▼
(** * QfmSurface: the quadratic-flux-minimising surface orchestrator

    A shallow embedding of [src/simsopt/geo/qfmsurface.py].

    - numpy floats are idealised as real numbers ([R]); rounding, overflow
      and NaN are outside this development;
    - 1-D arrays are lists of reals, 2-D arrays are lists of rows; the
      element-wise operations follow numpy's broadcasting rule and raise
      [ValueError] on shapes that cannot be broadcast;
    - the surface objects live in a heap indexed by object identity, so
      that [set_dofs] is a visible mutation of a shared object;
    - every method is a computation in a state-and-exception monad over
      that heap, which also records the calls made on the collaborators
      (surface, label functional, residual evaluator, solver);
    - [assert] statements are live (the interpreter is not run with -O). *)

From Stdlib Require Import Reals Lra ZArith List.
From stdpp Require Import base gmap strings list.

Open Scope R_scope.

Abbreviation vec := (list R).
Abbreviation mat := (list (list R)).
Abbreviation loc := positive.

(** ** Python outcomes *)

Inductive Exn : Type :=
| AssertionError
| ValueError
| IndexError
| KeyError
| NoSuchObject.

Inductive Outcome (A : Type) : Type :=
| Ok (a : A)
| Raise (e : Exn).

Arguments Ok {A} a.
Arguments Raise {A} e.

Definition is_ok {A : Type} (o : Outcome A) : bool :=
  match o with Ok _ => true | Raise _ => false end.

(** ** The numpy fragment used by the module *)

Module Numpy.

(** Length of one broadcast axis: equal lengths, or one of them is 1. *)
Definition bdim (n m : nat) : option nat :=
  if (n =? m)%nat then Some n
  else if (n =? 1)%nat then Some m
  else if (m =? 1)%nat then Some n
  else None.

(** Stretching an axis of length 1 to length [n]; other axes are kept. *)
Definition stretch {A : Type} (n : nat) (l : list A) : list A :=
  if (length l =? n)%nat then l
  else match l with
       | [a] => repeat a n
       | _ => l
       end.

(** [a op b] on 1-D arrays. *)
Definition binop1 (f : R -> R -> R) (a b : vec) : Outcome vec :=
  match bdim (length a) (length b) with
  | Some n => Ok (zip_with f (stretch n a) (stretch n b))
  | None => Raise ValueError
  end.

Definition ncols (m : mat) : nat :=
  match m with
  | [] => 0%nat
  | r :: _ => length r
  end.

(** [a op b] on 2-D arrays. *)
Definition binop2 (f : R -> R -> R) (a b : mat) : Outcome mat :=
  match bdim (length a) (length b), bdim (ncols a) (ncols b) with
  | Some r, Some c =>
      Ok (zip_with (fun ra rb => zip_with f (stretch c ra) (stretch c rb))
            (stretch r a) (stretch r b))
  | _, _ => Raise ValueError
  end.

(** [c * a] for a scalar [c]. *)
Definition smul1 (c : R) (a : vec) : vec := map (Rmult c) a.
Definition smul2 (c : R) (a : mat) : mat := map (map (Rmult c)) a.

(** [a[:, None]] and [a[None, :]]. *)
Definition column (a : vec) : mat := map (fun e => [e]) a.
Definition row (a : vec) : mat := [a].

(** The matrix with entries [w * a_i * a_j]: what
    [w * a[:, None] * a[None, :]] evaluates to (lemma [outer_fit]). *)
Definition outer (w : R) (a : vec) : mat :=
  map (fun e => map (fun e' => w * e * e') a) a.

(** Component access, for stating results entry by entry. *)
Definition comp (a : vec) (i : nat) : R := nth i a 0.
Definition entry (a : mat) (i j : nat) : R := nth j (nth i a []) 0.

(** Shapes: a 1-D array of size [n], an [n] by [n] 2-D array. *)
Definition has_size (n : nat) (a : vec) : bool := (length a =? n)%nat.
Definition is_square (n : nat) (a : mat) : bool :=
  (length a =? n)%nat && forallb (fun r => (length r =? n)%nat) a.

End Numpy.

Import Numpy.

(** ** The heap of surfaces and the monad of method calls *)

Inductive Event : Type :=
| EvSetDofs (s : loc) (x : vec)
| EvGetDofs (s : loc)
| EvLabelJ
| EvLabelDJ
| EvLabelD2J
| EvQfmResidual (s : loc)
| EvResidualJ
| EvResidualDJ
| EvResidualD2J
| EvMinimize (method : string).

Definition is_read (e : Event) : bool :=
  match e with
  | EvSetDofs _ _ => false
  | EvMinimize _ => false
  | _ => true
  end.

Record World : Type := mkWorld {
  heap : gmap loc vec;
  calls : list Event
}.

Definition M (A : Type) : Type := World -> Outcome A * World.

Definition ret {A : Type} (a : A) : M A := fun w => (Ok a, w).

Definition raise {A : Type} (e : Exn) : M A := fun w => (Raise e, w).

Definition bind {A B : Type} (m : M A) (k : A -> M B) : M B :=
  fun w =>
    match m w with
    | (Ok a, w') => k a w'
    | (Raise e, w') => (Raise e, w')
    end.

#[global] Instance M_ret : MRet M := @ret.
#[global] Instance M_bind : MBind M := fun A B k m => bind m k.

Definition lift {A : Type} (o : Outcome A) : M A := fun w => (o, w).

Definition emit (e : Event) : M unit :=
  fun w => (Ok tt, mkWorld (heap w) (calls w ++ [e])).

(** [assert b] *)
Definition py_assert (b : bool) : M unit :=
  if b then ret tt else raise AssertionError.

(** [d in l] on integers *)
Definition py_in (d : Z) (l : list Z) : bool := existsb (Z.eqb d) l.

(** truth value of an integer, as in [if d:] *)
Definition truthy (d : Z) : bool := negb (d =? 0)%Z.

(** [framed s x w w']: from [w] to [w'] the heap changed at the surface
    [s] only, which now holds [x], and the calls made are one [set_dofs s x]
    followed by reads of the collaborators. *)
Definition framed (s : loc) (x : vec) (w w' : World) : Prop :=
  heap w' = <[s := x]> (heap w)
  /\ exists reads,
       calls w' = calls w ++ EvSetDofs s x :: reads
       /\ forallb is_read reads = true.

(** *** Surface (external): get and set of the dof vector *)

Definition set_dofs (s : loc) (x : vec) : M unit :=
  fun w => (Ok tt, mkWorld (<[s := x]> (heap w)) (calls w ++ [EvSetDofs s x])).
▲
THE TASK: The first line of the records begins the span, and the line containing "that [set_dofs] is" ends it. Reproduce that span exactly, both ends included.

YOUR SOLUTION:
(** * QfmSurface: the quadratic-flux-minimising surface orchestrator

    A shallow embedding of [src/simsopt/geo/qfmsurface.py].

    - numpy floats are idealised as real numbers ([R]); rounding, overflow
      and NaN are outside this development;
    - 1-D arrays are lists of reals, 2-D arrays are lists of rows; the
      element-wise operations follow numpy's broadcasting rule and raise
      [ValueError] on shapes that cannot be broadcast;
    - the surface objects live in a heap indexed by object identity, so
      that [set_dofs] is a visible mutation of a shared object;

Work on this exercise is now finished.